_Task item_.
Go through the entries below. Copy each line in which "Hnone" appears.

Dataset records:
☆ ☆ ☆ ☆ ☆ ☆ ☆

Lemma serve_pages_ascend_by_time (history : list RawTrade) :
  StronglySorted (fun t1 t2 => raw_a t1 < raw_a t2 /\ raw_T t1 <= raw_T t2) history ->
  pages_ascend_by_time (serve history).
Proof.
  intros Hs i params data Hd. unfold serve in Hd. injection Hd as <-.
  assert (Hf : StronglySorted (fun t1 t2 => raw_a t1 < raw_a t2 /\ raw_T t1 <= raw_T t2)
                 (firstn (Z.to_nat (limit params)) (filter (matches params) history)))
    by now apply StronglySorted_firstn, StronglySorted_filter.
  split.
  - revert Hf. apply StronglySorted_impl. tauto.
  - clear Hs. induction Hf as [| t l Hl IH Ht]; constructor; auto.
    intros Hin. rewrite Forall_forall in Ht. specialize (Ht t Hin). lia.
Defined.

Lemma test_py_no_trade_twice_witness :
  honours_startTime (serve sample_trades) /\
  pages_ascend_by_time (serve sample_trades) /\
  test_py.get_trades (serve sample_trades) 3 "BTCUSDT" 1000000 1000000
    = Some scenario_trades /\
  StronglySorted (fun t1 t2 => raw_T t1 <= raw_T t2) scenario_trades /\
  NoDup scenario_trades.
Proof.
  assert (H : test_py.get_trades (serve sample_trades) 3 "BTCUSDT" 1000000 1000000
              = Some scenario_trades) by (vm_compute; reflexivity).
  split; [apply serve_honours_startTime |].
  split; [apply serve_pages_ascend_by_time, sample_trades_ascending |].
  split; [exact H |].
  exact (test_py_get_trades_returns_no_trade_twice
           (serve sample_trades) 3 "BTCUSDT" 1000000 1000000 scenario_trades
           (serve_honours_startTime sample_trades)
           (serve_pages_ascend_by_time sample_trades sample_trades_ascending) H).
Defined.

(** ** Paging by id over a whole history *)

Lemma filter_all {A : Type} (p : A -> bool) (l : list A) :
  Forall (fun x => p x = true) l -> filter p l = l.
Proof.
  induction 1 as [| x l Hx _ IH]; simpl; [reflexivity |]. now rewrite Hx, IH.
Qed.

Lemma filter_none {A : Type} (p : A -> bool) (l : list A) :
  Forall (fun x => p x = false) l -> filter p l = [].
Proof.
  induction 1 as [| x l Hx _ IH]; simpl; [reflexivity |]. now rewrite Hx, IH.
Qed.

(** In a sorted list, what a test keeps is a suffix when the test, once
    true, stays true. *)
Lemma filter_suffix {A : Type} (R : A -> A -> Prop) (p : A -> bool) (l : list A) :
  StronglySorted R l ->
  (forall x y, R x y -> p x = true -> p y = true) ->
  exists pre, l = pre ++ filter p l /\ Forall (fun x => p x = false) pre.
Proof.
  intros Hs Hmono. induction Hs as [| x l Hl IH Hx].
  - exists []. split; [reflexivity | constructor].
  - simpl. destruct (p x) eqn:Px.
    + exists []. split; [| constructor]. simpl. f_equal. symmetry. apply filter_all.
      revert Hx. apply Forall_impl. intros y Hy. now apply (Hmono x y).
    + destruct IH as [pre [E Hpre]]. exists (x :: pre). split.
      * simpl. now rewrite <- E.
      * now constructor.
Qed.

☆ ☆ ☆ ☆ ☆ ☆ ☆

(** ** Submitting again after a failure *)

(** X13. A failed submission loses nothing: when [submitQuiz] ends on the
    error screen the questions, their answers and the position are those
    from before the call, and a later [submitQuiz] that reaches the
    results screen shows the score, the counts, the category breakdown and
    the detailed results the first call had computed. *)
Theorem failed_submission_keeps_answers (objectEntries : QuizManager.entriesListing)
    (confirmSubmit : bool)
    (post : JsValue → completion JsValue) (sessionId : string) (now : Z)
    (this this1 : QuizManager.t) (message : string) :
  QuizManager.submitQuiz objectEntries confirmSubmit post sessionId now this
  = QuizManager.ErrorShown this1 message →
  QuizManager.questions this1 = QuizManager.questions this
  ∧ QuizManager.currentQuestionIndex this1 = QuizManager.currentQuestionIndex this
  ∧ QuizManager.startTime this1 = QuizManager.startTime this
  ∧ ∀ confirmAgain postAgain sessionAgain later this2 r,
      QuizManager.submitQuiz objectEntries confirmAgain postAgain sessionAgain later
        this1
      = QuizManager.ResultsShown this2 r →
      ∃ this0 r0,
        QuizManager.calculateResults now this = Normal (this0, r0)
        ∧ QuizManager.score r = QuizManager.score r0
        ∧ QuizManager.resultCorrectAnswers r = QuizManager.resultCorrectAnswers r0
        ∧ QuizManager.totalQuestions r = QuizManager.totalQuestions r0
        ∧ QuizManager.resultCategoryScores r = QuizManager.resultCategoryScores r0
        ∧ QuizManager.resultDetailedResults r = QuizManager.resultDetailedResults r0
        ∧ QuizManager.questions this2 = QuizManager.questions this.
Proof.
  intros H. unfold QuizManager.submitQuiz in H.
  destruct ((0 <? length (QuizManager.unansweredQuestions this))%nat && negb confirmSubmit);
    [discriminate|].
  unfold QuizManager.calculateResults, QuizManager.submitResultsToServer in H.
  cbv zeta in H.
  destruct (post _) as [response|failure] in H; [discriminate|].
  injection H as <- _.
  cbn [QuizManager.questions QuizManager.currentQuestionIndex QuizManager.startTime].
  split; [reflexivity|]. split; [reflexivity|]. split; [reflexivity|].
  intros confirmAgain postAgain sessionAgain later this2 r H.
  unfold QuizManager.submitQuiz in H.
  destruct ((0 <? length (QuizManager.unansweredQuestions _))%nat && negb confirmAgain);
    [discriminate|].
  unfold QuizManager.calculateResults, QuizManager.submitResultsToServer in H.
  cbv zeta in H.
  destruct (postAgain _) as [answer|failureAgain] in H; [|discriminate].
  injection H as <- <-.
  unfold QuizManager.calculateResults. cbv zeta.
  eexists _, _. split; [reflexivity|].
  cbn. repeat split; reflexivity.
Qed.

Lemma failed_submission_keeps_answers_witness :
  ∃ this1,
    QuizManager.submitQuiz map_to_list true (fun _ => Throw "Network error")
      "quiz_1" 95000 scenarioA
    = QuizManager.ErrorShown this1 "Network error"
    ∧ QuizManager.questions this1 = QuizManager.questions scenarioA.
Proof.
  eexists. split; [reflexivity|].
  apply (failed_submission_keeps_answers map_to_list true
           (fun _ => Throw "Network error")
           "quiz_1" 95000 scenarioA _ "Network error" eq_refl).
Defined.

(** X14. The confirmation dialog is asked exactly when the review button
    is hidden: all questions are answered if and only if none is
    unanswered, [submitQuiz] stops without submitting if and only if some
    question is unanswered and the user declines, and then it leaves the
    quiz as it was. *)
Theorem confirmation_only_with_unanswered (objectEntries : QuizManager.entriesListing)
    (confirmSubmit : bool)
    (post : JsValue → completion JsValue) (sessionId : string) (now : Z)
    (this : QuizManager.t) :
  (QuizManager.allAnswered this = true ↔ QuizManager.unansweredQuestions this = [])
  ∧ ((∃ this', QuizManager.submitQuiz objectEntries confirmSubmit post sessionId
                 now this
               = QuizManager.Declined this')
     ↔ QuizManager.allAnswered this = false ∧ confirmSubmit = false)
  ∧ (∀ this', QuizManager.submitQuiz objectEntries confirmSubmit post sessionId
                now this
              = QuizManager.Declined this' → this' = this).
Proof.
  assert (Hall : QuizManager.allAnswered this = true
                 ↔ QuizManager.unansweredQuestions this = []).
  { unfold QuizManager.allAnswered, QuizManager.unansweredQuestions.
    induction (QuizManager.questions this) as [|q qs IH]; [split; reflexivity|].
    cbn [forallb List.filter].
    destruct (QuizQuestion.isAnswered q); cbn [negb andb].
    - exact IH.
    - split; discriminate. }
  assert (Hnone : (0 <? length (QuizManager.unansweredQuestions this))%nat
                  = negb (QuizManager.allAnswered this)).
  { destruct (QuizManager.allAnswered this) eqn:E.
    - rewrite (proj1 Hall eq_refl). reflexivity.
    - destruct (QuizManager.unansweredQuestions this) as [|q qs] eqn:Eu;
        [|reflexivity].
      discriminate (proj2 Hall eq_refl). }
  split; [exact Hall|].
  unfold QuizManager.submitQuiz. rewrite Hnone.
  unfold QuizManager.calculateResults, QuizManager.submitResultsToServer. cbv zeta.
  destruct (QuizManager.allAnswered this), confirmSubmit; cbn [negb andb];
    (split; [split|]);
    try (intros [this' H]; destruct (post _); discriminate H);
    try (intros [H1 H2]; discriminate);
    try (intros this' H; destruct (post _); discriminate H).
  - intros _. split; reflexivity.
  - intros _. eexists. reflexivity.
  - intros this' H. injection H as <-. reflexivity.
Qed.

☆ ☆ ☆ ☆ ☆ ☆ ☆

_Exercise solution_.
  assert (Hnone : (0 <? length (QuizManager.unansweredQuestions this))%nat
  unfold QuizManager.submitQuiz. rewrite Hnone.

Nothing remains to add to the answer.